Otra cuestión para destacar es, que pensamiento, libertad y polis (democracia), constituyen un triángulo conceptual que independientemente de donde lo tomemos nos dirige hacia los otros dos conceptos. Por ejemplo: Si pensamos, somos libres y eso quiere decir que vivimos en democracia. Si vivimos en democracia implica que somos libres y por ende, podemos pensar sin obstáculos. Si somos libres podemos pensar sin obstáculos y eso solo ocurre en contextos democráticos.
[4] Quisiéramos hacer una salvedad respecto de éste argumento. Como es sabido, a lo largo de la historia, se ha utilizado la idea de deshumanización como antesala para toda clase de abusos contra los DDHH. El régimen nazi por ejemplo, decía que los judíos no eran seres humanos, para poder afirmar que su exterminio no constituía el genocidio de millares de personas. Por este motivo queremos aclarar que cuando hablamos de deshumanización, hablamos de aquella circunstancia existencial en la que el hombre no se realiza plenamente en su condición de tal. Si el pensamiento es lo que nos distingue del resto de los entes, la imposibilidad de poder desplegarlo sin limitaciones, nos impide llevar nuestra distinción a su máxima expresión. No queremos decir por lo tanto, que los habitantes de países no democráticos o miembros de instituciones no democráticas, no sean seres humanos, ni cosa por el estilo.

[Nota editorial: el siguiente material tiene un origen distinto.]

(** A call of [roll_multiple_dice] whose conversions are within the limit
    of the interpreter (a text of at most 4300 characters, a bound and caps
    of at most 4300 digits) and that raises has drawn nothing from the
    random source, and what it raises is a [ValueError] bearing one of the
    seven messages of the module. *)
Theorem roll_multiple_dice_failure (expr : string) (max_rolls : Z)
    (rules : GuildConfig) (g : G) (e : exn) (g' : G) :
  within_limit expr max_rolls rules = true ->
  roll_multiple_dice expr max_rolls rules g = (Raise e, g') ->
  g' = g
  /\ exists msg, e = ValueError msg /\ is_roll_error rules max_rolls msg.
Proof.
  intros _.
  unfold roll_multiple_dice.
  destruct (match_multi_pattern (strip expr)) as [[g1 g2] |].
  - destruct (int_digits g1 =? 0).
    { intros [= <- <-]. split; [reflexivity |].
      eexists. split; [reflexivity |]. unfold is_roll_error. auto 12. }
    destruct (max_rolls <? int_digits g1).
    { intros [= <- <-]. split; [reflexivity |].
      eexists. split; [reflexivity |]. unfold is_roll_error. auto 12. }
    unfold bind at 1, lift.
    destruct (parse_dice_expr (strip g2) rules) as [d | e0] eqn:Hp.
    + destruct (parse_dice_expr_valid _ _ _ Hp) as [_ Hs].
      destruct (repeatM_succeeds _ (roll_dice_succeeds d ltac:(lia))
                  (Z.to_nat (int_digits g1)) g) as (rs & -> & _).
      discriminate.
    + intros [= <- <-]. split; [reflexivity |].
      now apply (parse_dice_expr_raises (strip g2)).
  - unfold bind at 1, lift.
    destruct (parse_dice_expr expr rules) as [d | e0] eqn:Hp.
    + destruct (parse_dice_expr_valid _ _ _ Hp) as [_ Hs].
      destruct (roll_dice_succeeds d ltac:(lia) g) as (r & g1 & Hr).
      unfold bind, ret. rewrite Hr. discriminate.
    + intros [= <- <-]. split; [reflexivity |].
      now apply (parse_dice_expr_raises expr).
Qed.

End Failures.

(** The theorem at ["0 d6"] under a bound of 10. *)
Lemma roll_multiple_dice_failure_witness :
  within_limit "0 d6" 10 default_config = true
  /\ roll_multiple_dice "0 d6" 10 default_config ([3] : tape)
     = (Raise (ValueError "擲骰次數必須至少為1"), [3])
  /\ ([3] : tape) = [3]
  /\ exists msg,
       ValueError "擲骰次數必須至少為1" = ValueError msg
       /\ is_roll_error default_config 10 msg.
Proof.
  assert (Hl : within_limit "0 d6" 10 default_config = true)
    by (vm_compute; reflexivity).
  split; [exact Hl |]. split; [reflexivity |].
  exact (roll_multiple_dice_failure "0 d6" 10 default_config ([3] : tape)
           (ValueError "擲骰次數必須至少為1") [3] Hl eq_refl).
Defined.

(* ================================================================== *)
(** ** The order of the levels under the default rules *)

(** Under the default configuration the level never improves with a
    higher roll and never worsens with a higher skill: for rolls and
    skills of [[1, 100]], a roll at least as low against a skill at least as
    high gets a level at least as good (a number at most as large). *)
Theorem determine_success_level_monotone
    (roll roll' skill_value skill_value' : Z) :
  1 <= roll <= roll' -> roll' <= 100 ->
  1 <= skill_value' <= skill_value -> skill_value <= 100 ->
  exists level level',
    determine_success_level roll skill_value default_config = Ok level
    /\ determine_success_level roll' skill_value' default_config = Ok level'
    /\ level <= level'.
Proof.
  intros Hroll Hroll' Hskill Hskill'.
  rewrite (determine_success_level_classify roll skill_value default_config)
    by (cbn; lia).
  rewrite (determine_success_level_classify roll' skill_value' default_config)
    by (cbn; lia).
  do 2 eexists. split; [reflexivity |]. split; [reflexivity |].
  unfold ClassifyCoc, critical_failure_test.
  cbn [coc_critical_success coc_critical_fail coc_skill_divisor_hard
       coc_skill_divisor_extreme default_config].
  pose proof (Z.div_le_mono skill_value' skill_value 5 ltac:(lia) ltac:(lia)).
  pose proof (Z.div_le_mono skill_value' skill_value 2 ltac:(lia) ltac:(lia)).
  pose proof (Z.div_le_mono skill_value 100 5 ltac:(lia) ltac:(lia)) as H5.
  pose proof (Z.div_le_mono skill_value 100 2 ltac:(lia) ltac:(lia)) as H2.
  change (100 / 5) with 20 in H5. change (100 / 2) with 50 in H2.
  repeat match goal with
         | |- context [?a =? ?b] => destruct (Z.eqb_spec a b)
         | |- context [?a <? ?b] => destruct (Z.ltb_spec a b)
         | |- context [?a <=? ?b] => destruct (Z.leb_spec a b)
         end; cbn [orb level_of_tier]; try lia.
Qed.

[5] Es interesante cruzar la cuestión de la identificación al rasgo, con el concepto de diferencia como lo despliega Aristóteles en Metafísica. En los libros V y X el Estagiríta entiende por diferencia a un tipo de diversidad, que no es equivalente a Lo Mismo o Uno, pero tampoco a Lo diverso indeterminado. Son diferentes aquellos elementos que tienen un punto en común sobre el cual se diferencian. Hay algo común que los distingue. En esta línea se podría pensar al proceso de diferenciación del otro, como aquel movimiento en el cuál tomo algo que me mancomuna, que me familiariza para luego poder diferenciarme o singularizarme desplegando mi propio pensamiento. En este sentido, si no hay diversidad soy lo mismo que aquello que leo o aquel con el que me vinculo, pero si esta diversidad es indeterminada, el otro deja de ser diferente, para ser un otro radical, completamente extraño. La diferencia permite superar ambas posiciones, mostrando que lo diferente y lo común despliegan una tercera vía donde evito la alienación al pensamiento del otro, y su completo desconocimiento. Demostrando así, que construir un vínculo con un autor es construir una diferencia que arma comunidad.